BANKERS TRUST COMPANY                              Date:         9/28/98
                                                                 -------

By:      /s/ Ednora G. Linares
         ------------------------------------

Name:      Ednora G. Linares
         ------------------------------------

Title:       Assistant Vice President
         ------------------------------------


                      [Homegold Financial, Inc. Letterhead]

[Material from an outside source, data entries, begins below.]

(* ===== verification/GeoOpen.v ===== *)
(** * Opening the GeoIP database ([src/src/relay_geo.rs], [open_mapped])

    The database is mapped into memory, and a mapped file that another process shortens
    kills the program at the next look into it.  So a copy is mapped that nobody else can
    reach: it is made under a name of its own beside the database, or in the temporary
    folder, mapped, and its name removed at once.  The files are those of [KeyFiles]:
    names, inodes, and calls that can fail, with other processes at work in between.  A
    mapping is an inode, whose contents are those it has when it is looked at.  The reader
    (maxminddb) is a parameter: what it makes of the contents of a file. *)

From S2P Require Import Prelude RustStr KeyFiles KeyFacts.
From Stdlib Require Import Ascii.

Local Open Scope Z_scope.

(** ** Calls *)

(** [str::ends_with]. *)
Definition ends_with (p s : string) : bool :=
  (String.length p <=? String.length s)%nat &&
  bool_decide (String.substring (String.length s - String.length p) (String.length p) s = p).

(** [Path::file_name] and [Path::parent]: the parent of a bare name is the empty path. *)
Definition file_name (p : FPath) : option string :=
  match last p.2 with None | Some ".." => None | Some n => Some n end.
Definition parent (p : FPath) : option FPath :=
  match p.2 with [] => None | _ => Some (pop p) end.
(** The relay it is told: the server itself for an asker in its own network, the relay that the
    selector gives where the peer named the server, and the one the peer named otherwise. *)
Definition relay_named (env : Env) (rr : RelayResponse) (addr : SocketAddr) (s : Server) : string :=
  let to := AddrMangle_decode (rr_socket_addr rr) in
  if str_is_empty (rr_relay_server rr) then rr_relay_server rr
  else if is_lan_at (inner s) to then local_ip (inner s)
  else if bool_decide (rr_relay_server rr = local_ip (inner s))
  then pick_relay (pick (now env) (now env) (socket_ip addr) (socket_ip to) true (relay_servers s)).1
  else rr_relay_server rr.

(** The peer's answer is delivered. *)
Lemma relay_response_delivered env ans rr k sink b key ws ctx s :
  parse_from_bytes ans = Some (MRelayResponse rr) ->
  route (try_into_v4 (AddrMangle_decode (rr_socket_addr rr))) k s ->
  delivered k (MRelayResponse (mkRelayResponse "" (union_named env rr s) (relay_named env rr b s)
      (rr_version rr) (rr_other rr))) (sent (handle_tcp env ans sink b key ws ctx) s).
Proof.
  intros Hp Hr. unfold handle_tcp. rewrite Hp. rewrite sent_bind, sent_ret, app_nil_r.
  unfold handle_relay_response. cbv zeta. set (to := AddrMangle_decode (rr_socket_addr rr)) in *.
  set (id := match rr_union rr with RrId id => id | _ => "" end).
  set (m1 := if str_nonempty id then _ else _).
  assert (Hm1 : sent m1 s = [] /\ route (try_into_v4 to) k (after m1 s) /\
    (inner (after m1 s) = inner s /\ relay_servers (after m1 s) = relay_servers s)).
  { split; [|split].
    - apply emits_nothing. unfold m1, get_pk, with_peer. handler_auto.
    - assert (H : preserves (route (try_into_v4 to) k) m1); [|by apply H].
      pose proof route_get_pk. unfold m1. handler_auto.
    - assert (H : preserves (fun s' => inner s' = inner s /\ relay_servers s' = relay_servers s) m1); [|by apply H].
      unfold m1, get_pk, with_peer. handler_auto. all: apply preserves_on_pm; by intros. }
  destruct Hm1 as (E1 & Hr1 & Ei & Es). rewrite sent_bind, E1. cbn [app].
  set (s1 := after m1 s) in *. set (union := result_of m1 s).
  rewrite sent_bind. change (result_of (gets ?f) s1) with (f s1). change (after (gets ?f) s1) with s1.
  change (sent (gets ?f) s1) with (@nil Effect). cbn [app]. cbv beta. rewrite Ei.
  rewrite sent_bind. unfold is_lan at 1 2 3.
  change (result_of (gets ?f) s1) with (f s1). change (after (gets ?f) s1) with s1.
  change (sent (gets ?f) s1) with (@nil Effect). cbn [app]. cbv beta. rewrite Ei.
  rewrite sent_bind. set (m2 := if str_nonempty (rr_relay_server rr) then _ else _).
  assert (E2 : sent m2 s1 = []).
  { apply emits_nothing. unfold m2, get_relay_server. handler_auto. }
  assert (Hr2 : route (try_into_v4 to) k (after m2 s1)).
  { assert (H : preserves (route (try_into_v4 to) k) m2); [|by apply H].
    pose proof route_get_relay. unfold m2. handler_auto. }
  assert (E3 : result_of m2 s1 = relay_named env rr b s).
  { unfold m2, relay_named. fold to. unfold str_is_empty.
    destruct (str_nonempty (rr_relay_server rr)); [|done]. cbn [negb]. destruct (is_lan_at (inner s) to); [done|].
    case_bool_decide; [|done]. unfold get_relay_server. rewrite result_bind. unfold result_of, on_selector.
    rewrite Es. by destruct (pick _ _ _ _ _ _) as [p' s']. }
  assert (E4 : union = union_named env rr s).
  { unfold union, m1, id, union_named. destruct (rr_union rr) as [i| |]; try done.
    destruct (str_nonempty i); [|done]. by rewrite result_bind. }
  rewrite E2, E3, E4. cbn [app]. by apply send_to_tcp_delivered.
Qed.


End RoundTrip.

                                 August 21, 1998


Bankers Trust Company
Four Albany Street
New York, NY 10015
Attn: Ms. Ednora Lenares
     Corporate Trust & Agency Group


        RE:    Release of Sterling Lending Corporation and Sterling Lending
               Insurance Agency, Inc. (the "Guarantors") from their guarantees
               (the "Guarantee(s)") of HomeGold Financial, Inc.'s (f/k/a
               Emergent Group, Inc., hereinafter, the "Company") 10-3/4% Senior
               Notes, due 2004, Series A and Series B (the "Notes")


Dear Ladies & Gentlemen:

        I am General Counsel to the Company, a South Carolina Corporation,
Sterling Lending Corporation, a South Carolina Corporation and a subsidiary of
the Company, and Sterling Lending Insurance Agency, Inc., a Louisiana
corporation and a subsidiary of Sterling Lending Corporation, for the issuance
of the Company's Notes and the Guarantees thereof and for the Sale described
below. The Notes and Guarantees were issued pursuant to an indenture dated
September 23, 1997, as amended by Amendment No. 1 thereto amending Section 1013
thereof (the "Indenture"), between the Company, the Subsidiary Guarantors (as
defined therein and two of which are the Guarantors discussed herein) and you,
Bankers Trust Company, as trustee (the "Trustee"). The Company sold all of its
capital stock in Sterling Lending Corporation to FNSC Mortgage Corporation, a
subsidiary of First National Security Corp. on the date of this opinion for cash
in an amount of less than two million dollars ($2,000,000) (the "Sale").

        In this connection, I have examined the Notes, the Guarantees and the
Indenture, in particular, but not limited to, Article 12 of the Indenture titled
"Subsidiary Guarantee," Section 1203 thereof titled "Release of Subsidiary
Guarantors," Article 10 thereof titled "Covenants," Section 1013 thereof, as
amended, titled "Limitation on Sales of Assets" and the definitional provisions
of the Indenture relating thereto. I have also examined in this connection,
originals or copies of such corporate documents and records of the Company and
the Guarantors and such other documents as I have deemed relevant and necessary
as the basis for this opinion and statement.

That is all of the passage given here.